U.S. SECURITIES AND EXCHANGE COMMISSION
Litigation Release No. 18420 / October 21, 2003
Accounting and Auditing Enforcement
Release No. 1903 / October 21, 2003
Securities and Exchange Commission v. Gerald H. Levine and Marie A. Levine, Civil Action No. 99 CIV 02568 (HHK) (D.D.C.)
JURY FINDS OFFICERS OF C.E.C. INDUSTRIES CORPORATION LIABLE FOR FINANCIAL FRAUD
Former CEO Gerald H. Levine and Principal Financial Officer Marie A. Levine Found Liable On All Counts After 5 Day Trial
On October 16, 2003, following a five-day trial, a jury in the U.S. District Court for the District of Columbia found Gerald H. Levine and Marie A. Levine liable for financial fraud based on their overstating the assets of C.E.C. Industries Corporation (CEC). Gerald Levine, age 70, was CEC's chief executive officer; his wife Marie, age 56, was CEC's secretary-treasurer, the company's principal financial officer. The jury found that the Levines violated the antifraud provisions of the Securities Exchange Act of 1934 ("Exchange Act") and the Securities Act of 1933 ("Securities Act"): Exchange Act Section 10(b) and Rule 10b-5, and Securities Act Sections 17(a)(1), (2), and (3). The Levines were also found to have violated Exchange Act Section 13(b)(5) and Rule 13b2-1, which prohibit the falsification of a public company's books and records.

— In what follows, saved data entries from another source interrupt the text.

(** The model of an object answers with rows that are not negative, or the
    estimate is refused. *)
Lemma answer_db dim clauses sels relids fss F st :
  calm → available aqo_data_lwpr → db_ok dim st → query_ok (ctx st) →
  Forall2 estimates clauses sels → estimable dim clauses sels relids →
  fss_for_object (clause <$> clauses) sels relids = Ok (fss, F) →
  pg_ensures (predict_for_relation_lwpr_explore (clause <$> clauses) sels relids lwpr_men_alloc_ev) st (fun ev st' =>
    db_ok dim st' ∧ step_frame st st' ∧
    (F = [] ∨ ¬ has_model st fss → (ev_rows ev >=? d0)%D = false ∧ st' = st) ∧
    ((ev_rows ev >=? d0)%D = true → has_model st fss ∧ rate ev = rate_between_explore_value)).
Proof.
  intros Hcalm Hav Hdb Hq Hal (Hc & Hi & Hd) E.
  assert (Ho : object_ok dim (clause <$> clauses) sels relids).
  { split; [done | by rewrite length_fmap, (Forall2_length _ _ _ Hal) | by rewrite length_fmap | intros; by apply Hd]. }
  destruct (estimate_db dim Hcalm Hav _ _ _ lwpr_men_alloc_ev st Hdb Hq Ho) as (fss' & F' & E' & Hev); [intros; by eapply Hd|].
  rewrite E in E'. injection E' as <- <-. eapply pg_ensures_mono; [exact Hev|].
  intros ev st' (Hdb' & Hsf & Hno & Hyes). split_and!; [done | done | |].
  - intros Hn. destruct (Hno Hn) as [-> ->]. done.
  - intros Hpos. assert (Hs : ¬ (F = [] ∨ ¬ has_model st fss)) by (intros Hn; destruct (Hno Hn) as [-> _]; done).
    assert (Hhas : has_model st fss).
    { destruct (row_data st aqo_data_lwpr [fspace_hash (ctx st); fss]) eqn:Er; [unfold has_model; rewrite Er; by eexists|].
      destruct Hs. right. unfold has_model. rewrite Er. by intros [? [=]]. }
    split; [done|]. apply Hyes; [|done]. intros ->. apply Hs. by left.
Qed.
End estimates.

(** ** The hooks *)


(** C40. Only learn mode estimates.  In the other modes a query may use AQO (forced
    mode turns it on for every new query), but then the hooks that set the rows of
    a relation return with the relation as it was, without calling the estimator
    below, and the hooks for parameterised paths end without a value. *)
Theorem forced_mode_unestimated `{Cluster} `{Libm} `{Palloc} `{Scratch} `{Statistics} `{Estimators} (aqo_mode : AqoMode)
    (root : PlannerInfo) (rel outer_rel inner_rel : HookRel) (sjinfo : SpecialJoinInfo) (clauses : list RestrictInfo)
    (outer_path inner_path : option PathNode) (g : hook_globals) (rte : RangeTblEntry) (relids : list Z) (st : pgstate) :
  (∀ q, use_aqo (new_settings AQO_MODE_FORCED q) = true) ∧
  (aqo_mode ≠ AQO_MODE_LEARN → use_aqo (ctx st) = true →
   planner_rt_fetch (rel_relid rel) root = Ok rte → get_list_of_relids root (rel_relids rel) = Ok relids →
   Forall clause_ok (clause <$> clauses ++ rel_restrictinfo rel) →
   aqo_set_baserel_rows_estimate aqo_mode root rel st = (Ok rel, st) ∧
   aqo_set_joinrel_size_estimates aqo_mode root rel outer_rel inner_rel sjinfo clauses st = (Ok rel, st) ∧
   (∃ objects, aqo_get_parameterized_baserel_size aqo_mode root rel clauses g st = (Ok (None, mkGlobals objects (ppi_explore_value g)), st)) ∧
   aqo_get_parameterized_joinrel_size aqo_mode root rel outer_path inner_path sjinfo clauses g st = (Ok (None, g), st)).
Proof.
  split; [by intros []|]. intros Hm Hu Er El Hok.
  assert (Hlearn : bool_decide (aqo_mode = AQO_MODE_LEARN) = false) by (by apply bool_decide_false).
  unfold aqo_set_baserel_rows_estimate, aqo_set_joinrel_size_estimates, aqo_get_parameterized_baserel_size,
    aqo_get_parameterized_joinrel_size. rewrite !q_get_bind. unfold id. rewrite Hu. cbn [negb orb].
  rewrite !(pg_lift_ok _ _ _ _ Er), !(pg_lift_ok _ _ _ _ El), Hlearn. split; [done|]. split; [by destruct (join_clauses _ _ _ _)|].
  split; [|by destruct (join_clauses _ _ _ _)].
  set (all := clauses ++ rel_restrictinfo rel) in *. 
  destruct (ensures_inv _ _ (get_eclasses_ok (clause <$> all))) as ([ah eh] & Ee & He).
  destruct (cache_all_total ah eh (Z.of_nat (rel_relid rel)) (rte_relid rte) all (get_selectivities2 all 0 JOIN_INNER None) (cache g))
    as [objects Ec].
  { intros c Hc. rewrite Forall_fmap, Forall_forall in Hok. exact (clause_hash2_total _ _ _ _ He (Hok c Hc)). }
  exists objects. rewrite (pg_bind_ok _ _ _ (rte_relid rte, mkGlobals objects (ppi_explore_value g)) st); [done|]. rewrite (pg_lift_ok _ _ _ _ Er), (pg_lift_ok _ _ _ _ Ee).
  cbv beta iota. by rewrite (pg_lift_ok _ _ _ _ Ec).
Qed.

The Commission's complaint, filed on September 28, 1999, alleged that the Levines overstated CEC's assets in reports that they filed with the Commission for CEC's fiscal years 1996 and 1997. The complaint also alleged that the Levines, acting through another corporate entity, Wire to Wire Inc., profited from their fraud by selling CEC stock while they knew that they had overstated CEC's assets. In particular, the complaint alleged that the Levines overstated the value of two purported corporate assets (1) a 9,000-acre tract of land in Tennessee that they claimed held 52 million tons of coal and substantial timber assets; and (2) forty-one paintings by "Sky Jones," which they claimed had a value of $1.7 million. The Commission proved at trial that CEC (and its corporate affiliates) did not even own the land and that the paintings were worth no more than $10,350.
The Court has not yet determined the sanctions against the Levines. The Commission's complaint seeks bars permanently prohibiting them from serving as officers or directors of any publicly traded company, a permanent injunction against future violations of the securities laws, disgorgement of illicit profits from sales of CEC stock, and civil penalties. Previously, on September 11, 2001, CEC settled the Commission's financial fraud charges against the company, without admitting or denying the allegations, by consenting to the entry of a final judgment that included a permanent injunction.
The Commission acknowledges the valuable assistance provided by several CEC shareholders, who brought to the Commission's attention many salient facts related to this matter. For further background information, please see Litigation Release No. 17139 (September 19, 2001) and Litigation Release No. 16299 (September 28, 1999).